The subject of this biographical record was reared in the home of his birth in Prairie Spring Township, and gleaned a good practical education in the local schools, which was further supplemented by a fine general scientific and musical course of study at the Pio Nono College, Milwaukee, which he entered in the fall of 1870, and from which institution he was graduated in the spring of 1874 with high honors. Leaving college he returned home, and was engaged in the profession of teaching, and was thus employed in the Luxemburg Indepedent School District in Prairie Spring for a period of eight years. In May, 1882, he removed to La Motte, and bought of E.M. Belknap a block of town property. He enlarged the building and refitted it up, putting in a large stock, and now has the largest establishment in town, the building being 18x58 feet in dimensions, and his residence is 18x30 feet. In 1887 he became interested in the stock business, which he is carrying on in connection with his other business, as before mentioned. He inherited a share of the old homestead, and has other property, and is numbered among the men of solid financial standing in this town.
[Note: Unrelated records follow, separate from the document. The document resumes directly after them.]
(** The total handed to the exporters of [app.py] is the preview's total
    as a float, or the int [0] when there is no item, and then the
    preview's total is zero too. *)
Lemma total_value_preview f data items :
  App.generate py_float f = Ok (data, items) →
  (items ≠ [] ∧ App.total_value items (pd_total_amount data)
                 = PyFloat (pd_total_amount data))
  ∨ (items = [] ∧ App.total_value items (pd_total_amount data) = PyInt 0
     ∧ pd_total_amount data = 0%float).
Proof.
  intros H. apply generate_Ok in H as ([_ Ht] & _ & _).
  destruct items as [|it items]; [right|left]; by rewrite ?Ht.
Qed.

(** C3: on one form, the total, the received amount and the balance
    that the preview handler computes are the values both exporters
    write whenever the documents are written: in [app.py] the three
    numbers themselves, in the spreadsheet cells and in the PDF totals
    table (the total as the int 0 in both when no row has a name, where
    the preview's total is zero); in [_worker.py] their [f'{x:,.2f}']
    texts, the same in both documents. *)
Theorem C3_preview_and_documents_agree f data items :
  App.generate py_float f = Ok (data, items) →
  Worker.generate py_float f = Ok (data, items)
  ∧ (∀ g, App.create_files py_float save_workbook build_pdf f = Ok g →
       value_at (10 + length items) 4 (excel_doc g)
       = of_value (App.total_value items (pd_total_amount data))
       ∧ value_at (11 + length items) 4 (excel_doc g)
         = Number (pd_received data)
       ∧ value_at (12 + length items) 4 (excel_doc g)
         = Number (pd_balance data)
       ∧ pdf_doc g !! 9
         = Some (Pdf.Table
             [ [Pdf.Str ""; Pdf.Str ""; Pdf.Str "總計:";
                Pdf.of_value (App.total_value items (pd_total_amount data))];
               [Pdf.Str ""; Pdf.Str ""; Pdf.Str "已收訂金:";
                Pdf.Num (pd_received data)];
               [Pdf.Str ""; Pdf.Str ""; Pdf.Str "餘額:";
                Pdf.Num (pd_balance data)] ]))
  ∧ ((items ≠ [] ∧ App.total_value items (pd_total_amount data)
                    = PyFloat (pd_total_amount data))
     ∨ (items = [] ∧ App.total_value items (pd_total_amount data) = PyInt 0
        ∧ pd_total_amount data = 0%float))
  ∧ (∀ g, Worker.create_files py_float save_workbook build_pdf f = Ok g →
       value_at (9 + length items) 4 (excel_doc g)
       = Text (format_comma_2f (pd_total_amount data))
       ∧ value_at (10 + length items) 4 (excel_doc g)
         = Text ("(" +:+ format_comma_2f (pd_received data) +:+ ")")
       ∧ value_at (11 + length items) 4 (excel_doc g)
         = Text (format_comma_2f (pd_balance data))
       ∧ pdf_doc g !! 3
         = Some (Pdf.Table
             [ [Pdf.Str ""; Pdf.Str "TOTAL";
                Pdf.Str (format_comma_2f (pd_total_amount data))];
               [Pdf.Str ""; Pdf.Str "Received";
                Pdf.Str ("(" +:+ format_comma_2f (pd_received data) +:+ ")")];
               [Pdf.Str ""; Pdf.Str "Balance";
                Pdf.Str (format_comma_2f (pd_balance data))] ])).
Proof.
  intros H. split; [exact H|]. split_and!.
  - intros g Hg.
    destruct (app_create_files_generate f data items g H Hg)
      as (_ & _ & _ & Ht & _ & Hr & _ & Hb & _ & Hp).
    split_and!; done.
  - by apply (total_value_preview f).
  - intros g Hg.
    destruct (worker_create_files_generate f data items g H Hg)
      as (_ & _ & _ & Ht & _ & Hr & _ & Hb & _ & Hp).
    split_and!; done.
Qed.

(** C2: the balance is the float difference total − received, in the
    preview and, whenever they are written, in both documents of either
    entry point; nothing clamps it, so it is below zero whenever
    received exceeds the total. *)
Theorem C2_balance_is_total_minus_received f data items :
  App.generate py_float f = Ok (data, items) →
  Worker.generate py_float f = Ok (data, items)
  ∧ pd_balance data = (pd_total_amount data - pd_received data)%float
  ∧ (∀ g, App.create_files py_float save_workbook build_pdf f = Ok g →
       value_at (12 + length items) 4 (excel_doc g)
       = Number (pd_total_amount data - pd_received data)
       ∧ ∃ rows, pdf_doc g !! 9 = Some (Pdf.Table rows)
           ∧ rows !! 2
             = Some [Pdf.Str ""; Pdf.Str ""; Pdf.Str "餘額:";
                     Pdf.Num (pd_total_amount data - pd_received data)])
  ∧ (∀ g, Worker.create_files py_float save_workbook build_pdf f = Ok g →
       value_at (11 + length items) 4 (excel_doc g)
       = Text (format_comma_2f (pd_total_amount data - pd_received data))
       ∧ ∃ rows, pdf_doc g !! 3 = Some (Pdf.Table rows)
           ∧ rows !! 2
             = Some [Pdf.Str ""; Pdf.Str "Balance";
                     Pdf.Str (format_comma_2f
                                (pd_total_amount data - pd_received data))])
  ∧ ((pd_total_amount data <? pd_received data)%float = true →
     (pd_balance data <? 0)%float = true).
Proof.
  intros H. pose proof (generate_Ok py_float f data items H) as (_ & _ & Hb).
  split; [exact H|]. split; [exact Hb|]. split_and!.
  - intros g Hg.
    destruct (app_create_files_generate f data items g H Hg)
      as (_ & _ & _ & _ & _ & _ & _ & Hb4 & _ & Hp).
    rewrite <- Hb. split; [done|]. eexists. by split.
  - intros g Hg.
    destruct (worker_create_files_generate f data items g H Hg)
      as (_ & _ & _ & _ & _ & _ & _ & Hb4 & _ & Hp).
    rewrite <- Hb. split; [done|]. eexists. by split.
  - rewrite Hb. apply Binary64Facts.float_sub_negative.
Qed.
Mr. Nemmers was married in Tete des Morts, July 5, 1876, to Miss Lizzie Manders, the ceremony that made them one being performed in St. Donatus' Church. Their marriage has been blessed to them by the birth of six children - Kate, Annie (deceased), John C., Michael, Maggie and Theressa. Mrs. Nemmers is a native of this county, born in Prairie Spring Township Sept. 24, 1858, being the eldest of eleven children in the family of John P. and Catherine (Hentges) Manders, natives of Luxembourg, Germany, the former born in the village of Sandveiler, Sept. 24, 1829, and the latter born in 1827. Mathias Manders, Mrs. Nemmers' paternal grandfather, was a stone mason in the old country, and after his migration to this country in 1850, he became a farmer, locating in Prairie Spring Township, where he operated a 200-acre farm until his decease.
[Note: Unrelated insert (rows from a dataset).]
(** X7: a create-job request is answered 202, 400, 404 or 500; unless the
    answer is 202 the registry and the started goroutines are as before; on
    202 exactly one job is stored, under the job ID of the answer and in
    state pending, every other key of the registry is untouched, the output
    directory is recorded and one goroutine is started. *)
Theorem start_request_outcomes :
  forall (catalog : list TitleEntry) (join : string -> string -> string)
         (req : option StartRequest) (nowUnix nowStart nowReporter : Z)
         (mkdirFails : bool) (st : State),
    let r := handleStartDownload catalog join req nowUnix nowStart nowReporter
               mkdirFails st in
    In (status_code (fst r))
       [StatusAccepted; StatusBadRequest; StatusNotFound; StatusInternalServerError]
    /\ (status_code (fst r) <> StatusAccepted ->
        jobs (snd r) = jobs st /\ goroutines (snd r) = goroutines st)
    /\ (status_code (fst r) = StatusAccepted ->
        exists jobID a,
          In ("job_id", JStr jobID) (match fst r with
                                     | HttpJSON _ body => body
                                     | HttpError _ _ => []
                                     end)
          /\ jobs (snd r) !! jobID = Some a
          /\ ID (job a) = jobID /\ Status (job a) = "pending"
          /\ EndTime (job a) = None
          /\ (forall k, k <> jobID -> jobs (snd r) !! k = jobs st !! k)
          /\ OutputDir (job a) ∈ dirs (snd r)
          /\ goroutines (snd r) = (goroutines st ++ [jobID])%list).
Proof.
  intros catalog join req nowUnix nowStart nowReporter mkdirFails st r.
  split; [|split].
  - subst r. unfold handleStartDownload.
    destruct req as [rq|]; [|simpl; tauto].
    destruct (String.eqb (req_TitleID rq) ""); [simpl; tauto|].
    destruct (ParseUint16 (req_TitleID rq)); [|simpl; tauto].
    destruct (TitleID (GetTitleEntryFromTid catalog z) =? 0); [simpl; tauto|].
    destruct mkdirFails; simpl; tauto.
  - subst r. unfold handleStartDownload.
    destruct req as [rq|]; [|split; reflexivity].
    destruct (String.eqb (req_TitleID rq) ""); [split; reflexivity|].
    destruct (ParseUint16 (req_TitleID rq)); [|split; reflexivity].
    destruct (TitleID (GetTitleEntryFromTid catalog z) =? 0); [split; reflexivity|].
    destruct mkdirFails; [split; reflexivity|].
    intros H. contradiction H. reflexivity.
  - intros Hacc.
    destruct (start_accepted _ _ _ _ _ _ _ _ Hacc)
      as [rq [tid [entry [? [? [? [? [? [? Hr]]]]]]]]].
    subst r. rewrite Hr. cbv zeta. cbn [fst snd jobs dirs goroutines].
    eexists _, _. split; [left; reflexivity|].
    split; [apply lookup_insert_eq|].
    cbn [job NewAPIProgressReporter ID Status EndTime OutputDir].
    repeat split.
    + intros k Hk. apply lookup_insert_ne. congruence.
    + set_solver.
Qed.

Lemma start_request_outcomes_witness :
  let r := handleStartDownload [mario] (fun d n => d ++ "/" ++ n)
             (Some {| req_TitleID := "00050000101C9500"; req_Decrypt := true;
                      req_DeleteEncrypted := false |})
             1700000000 1700000000000000000 1700000000000000001 false
             (NewServer "downloads") in
  exists jobID a,
    In ("job_id", JStr jobID) (match fst r with
                               | HttpJSON _ body => body
                               | HttpError _ _ => []
                               end)
    /\ jobs (snd r) !! jobID = Some a
    /\ ID (job a) = jobID /\ Status (job a) = "pending"
    /\ EndTime (job a) = None
    /\ (forall k, k <> jobID -> jobs (snd r) !! k = jobs (NewServer "downloads") !! k)
    /\ OutputDir (job a) ∈ dirs (snd r)
    /\ goroutines (snd r) = (goroutines (NewServer "downloads") ++ [jobID])%list.
Proof.
  apply (proj2 (proj2 (start_request_outcomes [mario] (fun d n => d ++ "/" ++ n)
           (Some {| req_TitleID := "00050000101C9500"; req_Decrypt := true;
                    req_DeleteEncrypted := false |})
           1700000000 1700000000000000000 1700000000000000001 false
           (NewServer "downloads")))).
  vm_compute. reflexivity.
Defined.

(** X8: two accepted requests get the same job ID exactly when they carry
    the same title string and are served in the same second; in that case
    the second job replaces the first in the registry, which then can no
    longer be polled or cancelled, while a goroutine was started for each. *)
Theorem job_id_collisions :
  forall (catalog : list TitleEntry) (join : string -> string -> string)
         (rq1 rq2 : StartRequest) (u1 s1 p1 u2 s2 p2 : Z) (st : State),
    let r1 := handleStartDownload catalog join (Some rq1) u1 s1 p1 false st in
    let r2 := handleStartDownload catalog join (Some rq2) u2 s2 p2 false (snd r1) in
    status_code (fst r1) = StatusAccepted ->
    status_code (fst r2) = StatusAccepted ->
    let id1 := req_TitleID rq1 ++ "_" ++ pretty u1 in
    let id2 := req_TitleID rq2 ++ "_" ++ pretty u2 in
    (id1 = id2 <-> req_TitleID rq1 = req_TitleID rq2 /\ u1 = u2)
    /\ (id1 = id2 ->
        (exists a, jobs (snd r2) !! id1 = Some a
                   /\ StartTime (job a) = s2 /\ startTime a = p2)
        /\ dom (jobs (snd r2)) = dom (jobs (snd r1))
        /\ goroutines (snd r2) = (goroutines st ++ [id1; id1])%list).
Proof.
  intros catalog join rq1 rq2 u1 s1 p1 u2 s2 p2 st r1 r2 H1 H2 id1 id2.
  destruct (start_accepted _ _ _ _ _ _ _ _ H1)
    as [rq1' [tid1 [e1 [Hq1 [Hp1 [? [? [? [? Hr1]]]]]]]]].
  destruct (start_accepted _ _ _ _ _ _ _ _ H2)
    as [rq2' [tid2 [e2 [Hq2 [Hp2 [? [? [? [? Hr2]]]]]]]]].
  inversion Hq1; subst rq1'. inversion Hq2; subst rq2'.
  split.
  - split.
    + intros Heq. subst id1 id2.
      destruct (hex_prefix_unique _ _ _ _ (all_hex_ParseUint16 _ _ Hp1)
                  (all_hex_ParseUint16 _ _ Hp2) Heq) as [Ht Hu].
      split; [exact Ht|]. apply (inj pretty) in Hu. exact Hu.
    + intros [Ht Hu]. subst id1 id2. rewrite Ht, Hu. reflexivity.
  - intros Heq. subst r2. rewrite Hr2. subst r1. rewrite Hr1.
    cbv zeta. cbn [fst snd jobs dirs goroutines downloadsDir].
    fold id1. fold id2. rewrite <- Heq.
    split; [|split].
    + eexists. split; [apply lookup_insert_eq|]. split; reflexivity.
    + rewrite !dom_insert_L. set_solver.
    + rewrite <- app_assoc. reflexivity.
Qed.

Lemma job_id_collisions_witness :
  let rq := {| req_TitleID := "00050000101C9500"; req_Decrypt := true;
               req_DeleteEncrypted := false |} in
  let join := fun d n => d ++ "/" ++ n in
  let r1 := handleStartDownload [mario] join (Some rq) 1700000000 10 11 false
              (NewServer "downloads") in
  let r2 := handleStartDownload [mario] join (Some rq) 1700000000 20 21 false
              (snd r1) in
  ("00050000101C9500_1700000000" = "00050000101C9500_1700000000"
   <-> "00050000101C9500" = "00050000101C9500" /\ 1700000000 = 1700000000)
  /\ ("00050000101C9500_1700000000" = "00050000101C9500_1700000000" ->
      (exists a, jobs (snd r2) !! "00050000101C9500_1700000000" = Some a
                 /\ StartTime (job a) = 20 /\ startTime a = 21)
      /\ dom (jobs (snd r2)) = dom (jobs (snd r1))
      /\ goroutines (snd r2)
         = ([] ++ ["00050000101C9500_1700000000"; "00050000101C9500_1700000000"])%list).
Proof.
  apply (job_id_collisions [mario] (fun d n => d ++ "/" ++ n)
           {| req_TitleID := "00050000101C9500"; req_Decrypt := true;
              req_DeleteEncrypted := false |}
           {| req_TitleID := "00050000101C9500"; req_Decrypt := true;
              req_DeleteEncrypted := false |}
           1700000000 10 11 1700000000 20 21 (NewServer "downloads"));
    vm_compute; reflexivity.
Defined.

End RegistryFacts.

(** * Facts about the running service *)

Section ServiceFacts.
Import Api Service.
The father of our subject came to America in 1850, and engaged in farming. In December, 1864 he entered the army as a member of the 8th Iowa Infantry, was mustered in at Clinton, and sent to New Orleans. He took part in the expedition against Spanish Fort, and on the third day of the siege, while on picket duty, was shot in the hand, was sent to the hospital, and remained there until the war was over, when he was mustered out at Clinton. He resumed farming, and owns and operates 183 acres of land. He is a Democrat in politics, and has taken an active part in the administration of public affairs, having served as Township Trustee, School Director, and Assessor of his Township. Theodore Hentges, Mrs. Nemmers' maternal grandfather, lived in Germany until 1857, when he emigrated to the United States, and located in Prairie Spring Township, with whose agricultural interests he was identified until his demise.
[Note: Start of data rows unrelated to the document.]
(** * Food Court Manager front end: auth schema, fetch wrapper, login form

    A shallow embedding of
    - [src/types/auth.schema.ts]  (the zod schema [LoginBody]),
    - [src/utils/api.ts]          ([apiRequest], [api], [createApiClient]),
    - the login form component    ([onSubmit], the error banner),
    followed by the properties the specification states about them.

    The code runs on a JavaScript host.  What the host decides (the answer of
    [fetch], the build-time environment, the printing of doubles, the e-mail
    pattern of the validation library) is gathered in the record [Host]; every
    operation takes the host as its first argument and every theorem holds
    for all hosts.  Effects are recorded in a trace of [event]s. *)

From Stdlib Require Import String Ascii List ZArith Lia Bool.
From Stdlib Require Import DecimalString PrimFloat FloatOps SpecFloat.
Import ListNotations.

#[local] Set Warnings "-register-all".

Open Scope string_scope.
Open Scope list_scope.

Infix "+++" := String.append (right associativity, at level 60).

(** ** JavaScript values *)

(** The values the program handles: what [JSON.parse] produces, [undefined],
    and BigInt (a [body: unknown] that [JSON.stringify] refuses).  A number is
    an IEEE double; an object is the list of its own enumerable properties in
    the order they are enumerated.  Reading a key takes its first entry (an
    object has one entry per key). *)
Inductive value : Type :=
| VUndefined
| VNull
| VBoolean (b : bool)
| VNumber (n : float)
| VBigInt (z : Z)
| VString (s : string)
| VArray (elements : list value)
| VObject (properties : list (string * value)).

(** What a [throw] carries: an instance of [Error] with its message, or any
    other value. *)
Inductive thrown : Type :=
| ErrorObject (message : string)
| NonError (v : value).

(** [error instanceof Error] *)
Definition instanceof_Error (t : thrown) : bool :=
  match t with
  | ErrorObject _ => true
  | NonError _ => false
  end.

(** A computation that returns or throws. *)
Definition result (A : Type) : Type := (thrown + A)%type.

(** Own property lookup, [o[key]] on the property list. *)
Fixpoint lookup {A : Type} (key : string) (o : list (string * A)) : option A :=
  match o with
  | [] => None
  | (k, v) :: rest => if String.eqb k key then Some v else lookup key rest
  end.

Definition keys {A : Type} (o : list (string * A)) : list string := map fst o.

(** [o[key] = v]: an existing key keeps its place, a new one goes last (the
    engine would enumerate a new integer-like key before the string keys; the
    order of such keys plays no role below). *)
Fixpoint set_property {A : Type} (key : string) (v : A) (o : list (string * A))
  : list (string * A) :=
  match o with
  | [] => [(key, v)]
  | (k, w) :: rest =>
      if String.eqb k key then (k, v) :: rest else (k, w) :: set_property key v rest
  end.

(** [{ ...target, ...source }]: the properties of [source] are copied over
    [target] in order. *)
Definition spread {A : Type} (target source : list (string * A)) : list (string * A) :=
  fold_left (fun acc kv => set_property (fst kv) (snd kv) acc) source target.

(** ToBoolean: [undefined], [null], [false], [+0], [-0], [NaN], [0n] and the
    empty string are falsy. *)
Definition ToBoolean (v : value) : bool :=
  match v with
  | VUndefined | VNull => false
  | VBoolean b => b
  | VNumber n => negb (PrimFloat.eqb n 0%float || PrimFloat.is_nan n)
  | VBigInt z => negb (Z.eqb z 0)
  | VString s => negb (String.eqb s EmptyString)
  | VArray _ | VObject _ => true
  end.

(** [a || b] *)
Definition or_else (a b : value) : value := if ToBoolean a then a else b.

(** Decimal digits of an integer (BigInt::toString, and Number::toString on
    an HTTP status). *)
Definition Z_toString (z : Z) : string := NilZero.string_of_int (Z.to_int z).

(** [s.includes(sub)] *)
Fixpoint includes (s sub : string) : bool :=
  String.prefix sub s ||
  match s with
  | EmptyString => false
  | String _ rest => includes rest sub
  end.

(** Messages of the TypeErrors the engine raises (V8's wording; no property
    below depends on the text). *)
Definition msg_read_of_null : string :=
  "Cannot read properties of null (reading 'message')".
Definition msg_read_of_undefined : string :=
  "Cannot read properties of undefined (reading 'message')".
Definition msg_to_primitive : string :=
  "Cannot convert object to primitive value".
Definition msg_serialize_bigint : string :=
  "Do not know how to serialize a BigInt".

(** [v.message]: a TypeError on [null] and [undefined]; the own property of an
    object; [undefined] on everything else (no built-in prototype has a
    [message]). *)
Definition get_message (v : value) : result value :=
  match v with
  | VUndefined => inl (ErrorObject msg_read_of_undefined)
  | VNull => inl (ErrorObject msg_read_of_null)
  | VObject props =>
      match lookup "message" props with
      | Some m => inr m
      | None => inr VUndefined
      end
  | _ => inr VUndefined
  end.

Section Conversions.

(** Number::toString, the shortest decimal that reads back as the double. *)
Variable Number_toString : float -> string.

(** ToString.  An array is joined with commas, [null] and [undefined]
    elements giving the empty string.  An object without own [toString]
    prints through [Object.prototype.toString]; an own [toString] is data
    here, hence not callable, and [valueOf] (own: not callable; inherited:
    returns the object) gives no primitive either: TypeError. *)
Fixpoint ToString (v : value) : result string :=
  match v with
  | VUndefined => inr "undefined"
  | VNull => inr "null"
  | VBoolean b => inr (if b then "true" else "false")
  | VNumber n => inr (Number_toString n)
  | VBigInt z => inr (Z_toString z)
  | VString s => inr s
  | VArray elements =>
      (fix join (l : list value) : result string :=
         match l with
         | [] => inr EmptyString
         | x :: rest =>
             match (match x with
                    | VUndefined | VNull => inr EmptyString
                    | _ => ToString x
                    end) with
             | inl e => inl e
             | inr sx =>
                 match rest with
                 | [] => inr sx
                 | _ :: _ =>
                     match join rest with
                     | inl e => inl e
                     | inr srest => inr (sx +++ "," +++ srest)
                     end
                 end
             end
         end) elements
  | VObject props =>
      match lookup "toString" props with
      | Some _ => inl (ErrorObject msg_to_primitive)
      | None => inr "[object Object]"
      end
  end.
Mr. Nemmers has acquired a valuable property by the exercise of those characteristics that mark him as a man of unusual sagacity, penetration, and far-reaching forethought, and underlying all these traits are those high principles that have gained him the trust and respect of his fellow-citizens to an eminent degree. He has been an incumbent of all the highest and most responsible local offices. He was Mayor one year, was Township Treasurer, Secretary, and also Director of the School Board, served as a member of the Town Council three years, has been Assessor two years, has served as Township Collector since 1876, is Notary Public (his sixth year in that office), and was Justice of the Peace for six years until his resignation. He is a man of earnest religious views, is still true to the faith in which he was bred, and is an active member of St. Theresa's Catholic Church, of which he is a trustee. In him the Democratic party of Jackson Coiunty finds one of its leaders; he has been a member of the Democratic Central Committee, and has been a delegate to County and State conventions for the last twelve years, and also a delegate to the Judiciary Convention of this Judiciary district.